There have been many different writeups, some are quite comprehensive.
This one from Tom's Hardware back in 2011 covered data released by Google and SoftLayer, and from technology analysts. They basically had many hundred thousand drives they could watch and monitor over the course of five years.
This graph probably describes the rates better than any other:
That is the annualized failure rate, looking at constantly-used drives in big datacenters like at Google. Some are used continuously, others used more sporadically, some used 24/7, others used only a few hours per week. Thousands of drives in lots of situations across a wide range of usage patterns.
Note that these were corporate server failure rates. You almost certainly use your drives much less, so extend the graph dates by a few years.
The graph describes that a small number of drives arrive just fine, but then about 3% fail within the first three months. Then another roughly 2% fail between 3-6 months. Then another roughly 2% fail between six months to a year. By the end of five years, about 40% of these big drives have failed.
They can die for any number of reasons. When drives warm and cool parts expand and contract, the boards and circuitry may not handle the expansion and contraction; maybe it causes something to crack, maybe something cools too fast or too slow and expands wrong triggering a short. Maybe something overheats. Maybe they are hit by random radiation that kills a circuit. Maybe it was a subtle manufacturing defect that took a small amount of wear and tear to uncover.
Their survey discusses that specific vendors are more likely to have better drives and others are more likely to have worse drives, certain models are known for reliability and others are known for rapid failure, but ALL models from ALL vendors had unpredictable failures. Some were very small, about a quarter of one percent AFR, but that is still not zero; that is one in four hundred that dies young.
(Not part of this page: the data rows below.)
Lemma truncate_static req n : is_static req -> is_static (truncate req n).
Proof. by destruct req. Qed.

Lemma truncate_encode req n : is_static req -> encode_request (truncate req n) n = encode_request req n.
Proof. destruct req; try done; intros _; cbn [truncate encode_request]; by rewrite take_take, Nat.min_id. Qed.

(** The bytes of one more object. *)
Lemma encode_one_more req n :
  is_static req -> values_ok req -> (n < objects req)%nat ->
  (length (encode_request req (S n)) <= length (if decide (n = 0) then [] else encode_request req n) + 262)%nat.
Proof.
  intros Hs Hok Hn. destruct req as [| | | | | |i k start vs|i gv start bits|]; try done; cbn [encode_request objects] in *.
  - rename Hok into Hf. cbn [values_ok] in Hf. destruct (lookup_lt_is_Some_2 vs n Hn) as [v Hv]. rewrite (take_S_r _ _ _ Hv), concat_map_snoc.
    assert (Hk : (kind_size k <= 255)%nat).
    { destruct k as [gv|m|m]; cbn [is_static] in Hs; [|cbn; lia|done]. destruct gv; try discriminate Hs; cbn; lia. }
    rewrite !length_app, !index_length, (encode_value_length k v) by (by rewrite Forall_lookup in Hf; apply (Hf n)). pose proof (index_size i). destruct (decide _) as [->|]; cbn [length encode_header take map concat];
      rewrite ?take_0, ?length_app, ?index_length; cbn [length encode_header map concat]; lia.
  - rewrite !length_app, !index_length, pack_length. pose proof (index_size i). destruct (decide _) as [->|]; cbn [length encode_header].
    + rewrite length_take. lia.
    + rewrite !length_app, !index_length, pack_length, !length_take. cbn [length encode_header]. lia.
Qed.

End Reports.

(** *** Between two states of a writer, points were reported *)

Definition reported (w w' : Writer) (pts : list (GroupVariation.t * Z * Value)) : Prop :=
  exists reqs, Forall request_ok reqs /\ Forall is_static reqs /\ concat (map reported_by reqs) = pts /\ wrote w w' (encode_all reqs).

Section Reported.

Lemma reported_refl w : wwf w -> reported w w [].
Proof. intros Hw. exists []. split_and!; [done..|]. by apply wrote_nil. Qed.

Lemma reported_trans w w1 w2 p1 p2 : reported w w1 p1 -> reported w1 w2 p2 -> reported w w2 (p1 ++ p2).
Proof.
  intros (r1 & O1 & S1 & <- & W1) (r2 & O2 & S2 & <- & W2). exists (r1 ++ r2). rewrite encode_all_app, map_app, concat_app.
  split_and!; [by apply Forall_app_2..|done|]. by eapply wrote_trans.
Qed.

Lemma reported_wf w w' pts : wwf w -> reported w w' pts -> wwf w'.
Proof. intros Hw (reqs & _ & _ & _ & W). by eapply wrote_wf. Qed.
(** What the cell of a point reports when it is read now. *)
Definition snapshot (T : Spec) (variation : option StaticVariation.t) c : GroupVariation.t * Z * Value :=
  let gv := static_object T (DatabaseBuffers.CheckForPromotion T (value c) (default (svariation c) variation)) in (gv, vIndex c, static_value gv (value c)).

Lemma select_result_none cells ret : (forall k c, cells !! k = Some c -> selected c = false) -> select_result cells ret = ret.
Proof.
  unfold select_result. induction cells as [|c cells IH] in ret |- *; intros Hn; [done|]. cbn [foldl]. rewrite (Hn 0%nat c eq_refl). apply IH. intros k. apply (Hn (S k)).
Qed.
No matter the reason, no matter the brand, a small number of drives die early. Some drives fail within weeks. Other drives can run continuously for a decade without problems. But sooner or later every drive will die. You don't know when that is. You need to be prepared for it.
Personally I don't trust a work disk drive at all after three years, and I don't trust my home's disk drives after five years. At that point they are due for replacement.